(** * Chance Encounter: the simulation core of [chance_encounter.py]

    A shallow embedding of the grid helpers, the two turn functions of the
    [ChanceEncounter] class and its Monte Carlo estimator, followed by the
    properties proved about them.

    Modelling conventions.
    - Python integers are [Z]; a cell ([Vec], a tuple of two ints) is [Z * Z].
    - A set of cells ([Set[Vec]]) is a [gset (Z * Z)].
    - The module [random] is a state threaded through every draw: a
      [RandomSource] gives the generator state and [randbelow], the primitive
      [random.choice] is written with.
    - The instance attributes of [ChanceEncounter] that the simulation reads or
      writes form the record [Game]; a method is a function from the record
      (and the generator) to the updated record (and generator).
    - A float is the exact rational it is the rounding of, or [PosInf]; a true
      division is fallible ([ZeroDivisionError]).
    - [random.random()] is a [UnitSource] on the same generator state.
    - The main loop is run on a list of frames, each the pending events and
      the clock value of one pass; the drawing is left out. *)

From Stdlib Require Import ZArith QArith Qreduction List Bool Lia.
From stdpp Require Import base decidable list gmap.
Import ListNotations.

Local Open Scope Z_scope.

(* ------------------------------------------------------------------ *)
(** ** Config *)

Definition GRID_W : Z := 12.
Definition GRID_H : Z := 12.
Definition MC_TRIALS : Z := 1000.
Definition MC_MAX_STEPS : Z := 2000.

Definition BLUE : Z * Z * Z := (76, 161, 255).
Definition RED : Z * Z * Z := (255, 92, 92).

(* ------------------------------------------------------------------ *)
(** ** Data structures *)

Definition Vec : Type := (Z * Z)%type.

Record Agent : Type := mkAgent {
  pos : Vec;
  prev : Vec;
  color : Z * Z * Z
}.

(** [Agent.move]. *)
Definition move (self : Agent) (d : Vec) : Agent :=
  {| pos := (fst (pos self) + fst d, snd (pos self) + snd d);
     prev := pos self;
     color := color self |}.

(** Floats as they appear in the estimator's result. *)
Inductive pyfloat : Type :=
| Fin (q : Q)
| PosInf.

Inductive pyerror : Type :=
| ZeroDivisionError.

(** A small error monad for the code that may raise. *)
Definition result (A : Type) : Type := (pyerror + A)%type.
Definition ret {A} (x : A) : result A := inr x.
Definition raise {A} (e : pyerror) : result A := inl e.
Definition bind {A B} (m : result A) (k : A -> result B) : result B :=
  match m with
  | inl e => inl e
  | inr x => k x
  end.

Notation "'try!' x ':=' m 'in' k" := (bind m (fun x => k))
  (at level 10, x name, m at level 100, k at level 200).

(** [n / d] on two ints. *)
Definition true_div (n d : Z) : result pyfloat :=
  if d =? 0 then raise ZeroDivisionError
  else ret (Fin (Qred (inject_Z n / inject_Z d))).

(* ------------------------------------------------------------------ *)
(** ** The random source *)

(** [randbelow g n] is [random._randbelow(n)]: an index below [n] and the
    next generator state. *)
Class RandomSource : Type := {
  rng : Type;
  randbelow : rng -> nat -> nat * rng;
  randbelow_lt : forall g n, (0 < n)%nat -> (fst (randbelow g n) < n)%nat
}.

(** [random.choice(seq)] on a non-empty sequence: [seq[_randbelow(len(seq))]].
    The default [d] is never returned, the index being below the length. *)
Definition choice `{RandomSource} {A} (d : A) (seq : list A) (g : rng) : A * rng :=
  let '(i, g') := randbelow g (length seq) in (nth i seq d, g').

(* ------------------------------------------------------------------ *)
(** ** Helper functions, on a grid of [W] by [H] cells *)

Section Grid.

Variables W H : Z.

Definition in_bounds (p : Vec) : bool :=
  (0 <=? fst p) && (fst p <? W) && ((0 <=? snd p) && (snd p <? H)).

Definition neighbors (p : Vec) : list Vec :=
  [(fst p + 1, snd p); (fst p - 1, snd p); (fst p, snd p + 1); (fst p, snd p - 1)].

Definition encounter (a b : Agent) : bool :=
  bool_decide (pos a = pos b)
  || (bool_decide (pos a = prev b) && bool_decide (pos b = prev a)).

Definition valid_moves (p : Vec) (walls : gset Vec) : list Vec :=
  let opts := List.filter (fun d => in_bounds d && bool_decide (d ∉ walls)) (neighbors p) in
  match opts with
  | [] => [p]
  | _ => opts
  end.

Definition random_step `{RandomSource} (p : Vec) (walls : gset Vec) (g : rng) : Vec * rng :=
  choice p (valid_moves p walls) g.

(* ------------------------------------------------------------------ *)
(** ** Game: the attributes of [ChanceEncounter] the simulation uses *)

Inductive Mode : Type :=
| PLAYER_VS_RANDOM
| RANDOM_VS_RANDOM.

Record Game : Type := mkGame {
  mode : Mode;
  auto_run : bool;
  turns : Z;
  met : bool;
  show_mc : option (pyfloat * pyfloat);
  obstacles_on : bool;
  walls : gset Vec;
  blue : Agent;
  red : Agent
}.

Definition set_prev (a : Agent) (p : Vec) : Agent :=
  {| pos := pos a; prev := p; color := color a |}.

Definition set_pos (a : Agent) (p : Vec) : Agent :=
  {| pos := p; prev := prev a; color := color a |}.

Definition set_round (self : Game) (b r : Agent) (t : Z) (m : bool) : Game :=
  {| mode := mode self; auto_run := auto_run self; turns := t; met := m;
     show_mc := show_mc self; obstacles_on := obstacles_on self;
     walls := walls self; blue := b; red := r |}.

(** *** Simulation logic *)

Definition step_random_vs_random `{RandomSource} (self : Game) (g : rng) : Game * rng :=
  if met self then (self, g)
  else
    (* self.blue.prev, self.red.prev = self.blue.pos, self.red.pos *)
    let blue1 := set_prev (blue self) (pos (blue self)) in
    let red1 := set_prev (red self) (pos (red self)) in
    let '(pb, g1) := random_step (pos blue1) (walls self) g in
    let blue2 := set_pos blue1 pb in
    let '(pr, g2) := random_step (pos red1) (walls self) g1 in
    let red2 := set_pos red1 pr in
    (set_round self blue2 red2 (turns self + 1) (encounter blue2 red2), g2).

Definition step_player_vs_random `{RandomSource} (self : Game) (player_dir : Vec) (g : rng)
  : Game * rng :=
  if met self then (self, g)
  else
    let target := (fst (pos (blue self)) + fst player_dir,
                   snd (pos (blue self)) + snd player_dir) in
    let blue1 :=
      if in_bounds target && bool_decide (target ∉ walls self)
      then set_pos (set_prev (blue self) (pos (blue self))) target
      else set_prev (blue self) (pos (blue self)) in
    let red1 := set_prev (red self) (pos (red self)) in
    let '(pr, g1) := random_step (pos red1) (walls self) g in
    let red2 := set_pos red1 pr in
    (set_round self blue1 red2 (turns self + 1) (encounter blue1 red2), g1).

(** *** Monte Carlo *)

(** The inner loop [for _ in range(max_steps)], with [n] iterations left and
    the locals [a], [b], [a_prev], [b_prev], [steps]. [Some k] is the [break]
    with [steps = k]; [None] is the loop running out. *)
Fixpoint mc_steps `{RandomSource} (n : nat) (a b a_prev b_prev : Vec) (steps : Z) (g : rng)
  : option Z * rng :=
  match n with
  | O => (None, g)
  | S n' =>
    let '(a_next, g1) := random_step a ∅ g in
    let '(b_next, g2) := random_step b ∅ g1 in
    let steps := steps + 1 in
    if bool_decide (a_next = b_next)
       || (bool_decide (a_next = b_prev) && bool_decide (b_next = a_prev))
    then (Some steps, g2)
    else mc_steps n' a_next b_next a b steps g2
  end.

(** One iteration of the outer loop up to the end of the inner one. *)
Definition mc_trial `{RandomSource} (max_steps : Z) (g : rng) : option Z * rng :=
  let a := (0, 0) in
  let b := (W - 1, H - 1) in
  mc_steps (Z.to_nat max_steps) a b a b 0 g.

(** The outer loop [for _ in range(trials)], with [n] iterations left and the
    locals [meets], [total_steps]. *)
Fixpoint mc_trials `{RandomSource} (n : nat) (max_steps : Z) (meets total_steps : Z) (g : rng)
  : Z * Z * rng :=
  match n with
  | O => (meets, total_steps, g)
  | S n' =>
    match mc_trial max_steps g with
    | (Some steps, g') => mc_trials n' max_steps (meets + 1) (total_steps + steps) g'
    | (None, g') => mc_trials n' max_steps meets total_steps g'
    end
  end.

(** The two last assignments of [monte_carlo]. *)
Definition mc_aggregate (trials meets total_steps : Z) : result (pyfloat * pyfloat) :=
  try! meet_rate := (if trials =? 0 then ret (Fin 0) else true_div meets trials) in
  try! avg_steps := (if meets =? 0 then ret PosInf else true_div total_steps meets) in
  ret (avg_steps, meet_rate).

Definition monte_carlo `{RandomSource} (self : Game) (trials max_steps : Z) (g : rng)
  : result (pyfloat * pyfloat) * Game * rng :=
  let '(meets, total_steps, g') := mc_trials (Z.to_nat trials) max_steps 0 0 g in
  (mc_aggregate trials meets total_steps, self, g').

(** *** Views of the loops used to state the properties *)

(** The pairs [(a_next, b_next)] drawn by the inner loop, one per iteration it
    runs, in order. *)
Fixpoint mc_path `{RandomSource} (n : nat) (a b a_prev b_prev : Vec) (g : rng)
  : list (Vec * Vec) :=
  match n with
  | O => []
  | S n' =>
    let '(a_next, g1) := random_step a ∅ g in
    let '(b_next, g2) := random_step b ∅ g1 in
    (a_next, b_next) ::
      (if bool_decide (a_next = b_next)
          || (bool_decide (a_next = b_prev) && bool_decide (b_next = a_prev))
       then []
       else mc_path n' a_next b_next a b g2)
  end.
---
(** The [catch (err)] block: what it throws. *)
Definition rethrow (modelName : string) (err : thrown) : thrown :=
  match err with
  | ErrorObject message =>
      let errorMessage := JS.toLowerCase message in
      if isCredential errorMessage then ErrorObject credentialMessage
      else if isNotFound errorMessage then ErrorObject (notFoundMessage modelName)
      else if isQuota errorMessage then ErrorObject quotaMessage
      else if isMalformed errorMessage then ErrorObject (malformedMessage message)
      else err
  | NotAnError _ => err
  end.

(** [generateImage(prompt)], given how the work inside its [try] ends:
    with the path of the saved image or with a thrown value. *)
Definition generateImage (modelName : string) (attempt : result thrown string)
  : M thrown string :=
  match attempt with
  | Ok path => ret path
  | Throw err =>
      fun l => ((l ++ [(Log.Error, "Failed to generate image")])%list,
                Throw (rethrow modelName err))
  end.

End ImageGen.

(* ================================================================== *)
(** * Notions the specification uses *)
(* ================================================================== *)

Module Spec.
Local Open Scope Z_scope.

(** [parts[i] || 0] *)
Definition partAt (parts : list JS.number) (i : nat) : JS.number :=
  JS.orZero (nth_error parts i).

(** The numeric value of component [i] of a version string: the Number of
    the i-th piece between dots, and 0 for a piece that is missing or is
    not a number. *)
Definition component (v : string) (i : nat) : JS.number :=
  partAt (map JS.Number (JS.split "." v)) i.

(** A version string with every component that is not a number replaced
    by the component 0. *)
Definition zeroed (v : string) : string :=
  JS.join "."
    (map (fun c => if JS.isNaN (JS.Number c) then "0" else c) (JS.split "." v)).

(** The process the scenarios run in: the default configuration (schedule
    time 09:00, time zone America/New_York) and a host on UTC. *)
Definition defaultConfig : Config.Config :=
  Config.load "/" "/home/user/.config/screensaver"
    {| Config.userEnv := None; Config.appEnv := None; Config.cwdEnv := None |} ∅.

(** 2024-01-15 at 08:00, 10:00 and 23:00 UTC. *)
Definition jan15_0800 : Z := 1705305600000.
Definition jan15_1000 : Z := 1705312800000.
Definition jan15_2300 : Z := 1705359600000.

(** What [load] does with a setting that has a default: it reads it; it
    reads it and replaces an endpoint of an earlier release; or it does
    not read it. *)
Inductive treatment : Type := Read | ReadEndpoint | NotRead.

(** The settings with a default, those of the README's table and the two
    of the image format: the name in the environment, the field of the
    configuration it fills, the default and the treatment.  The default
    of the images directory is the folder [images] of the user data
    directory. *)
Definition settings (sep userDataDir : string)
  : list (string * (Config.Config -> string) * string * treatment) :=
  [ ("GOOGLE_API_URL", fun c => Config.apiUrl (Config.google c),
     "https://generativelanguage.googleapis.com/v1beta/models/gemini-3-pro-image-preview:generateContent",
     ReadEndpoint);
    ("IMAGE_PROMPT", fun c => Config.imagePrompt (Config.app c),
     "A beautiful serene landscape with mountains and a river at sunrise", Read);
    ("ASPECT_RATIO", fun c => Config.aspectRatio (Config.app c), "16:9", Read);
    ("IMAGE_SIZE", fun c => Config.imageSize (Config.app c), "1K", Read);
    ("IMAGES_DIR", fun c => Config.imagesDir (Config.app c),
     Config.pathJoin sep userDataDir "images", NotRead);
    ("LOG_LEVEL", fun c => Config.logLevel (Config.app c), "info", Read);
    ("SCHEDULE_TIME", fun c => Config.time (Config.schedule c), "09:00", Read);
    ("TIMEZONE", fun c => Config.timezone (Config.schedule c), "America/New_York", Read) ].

Your goal = Using the records above, copy word for word the line with "(** *** Monte Carlo *)", the line with "(** One iteration", and every line between them.

Solution to this exercise =
(** *** Monte Carlo *)

(** The inner loop [for _ in range(max_steps)], with [n] iterations left and
    the locals [a], [b], [a_prev], [b_prev], [steps]. [Some k] is the [break]
    with [steps = k]; [None] is the loop running out. *)
Fixpoint mc_steps `{RandomSource} (n : nat) (a b a_prev b_prev : Vec) (steps : Z) (g : rng)
  : option Z * rng :=
  match n with
  | O => (None, g)
  | S n' =>
    let '(a_next, g1) := random_step a ∅ g in
    let '(b_next, g2) := random_step b ∅ g1 in
    let steps := steps + 1 in
    if bool_decide (a_next = b_next)
       || (bool_decide (a_next = b_prev) && bool_decide (b_next = a_prev))
    then (Some steps, g2)
    else mc_steps n' a_next b_next a b steps g2
  end.

(** One iteration of the outer loop up to the end of the inner one. *)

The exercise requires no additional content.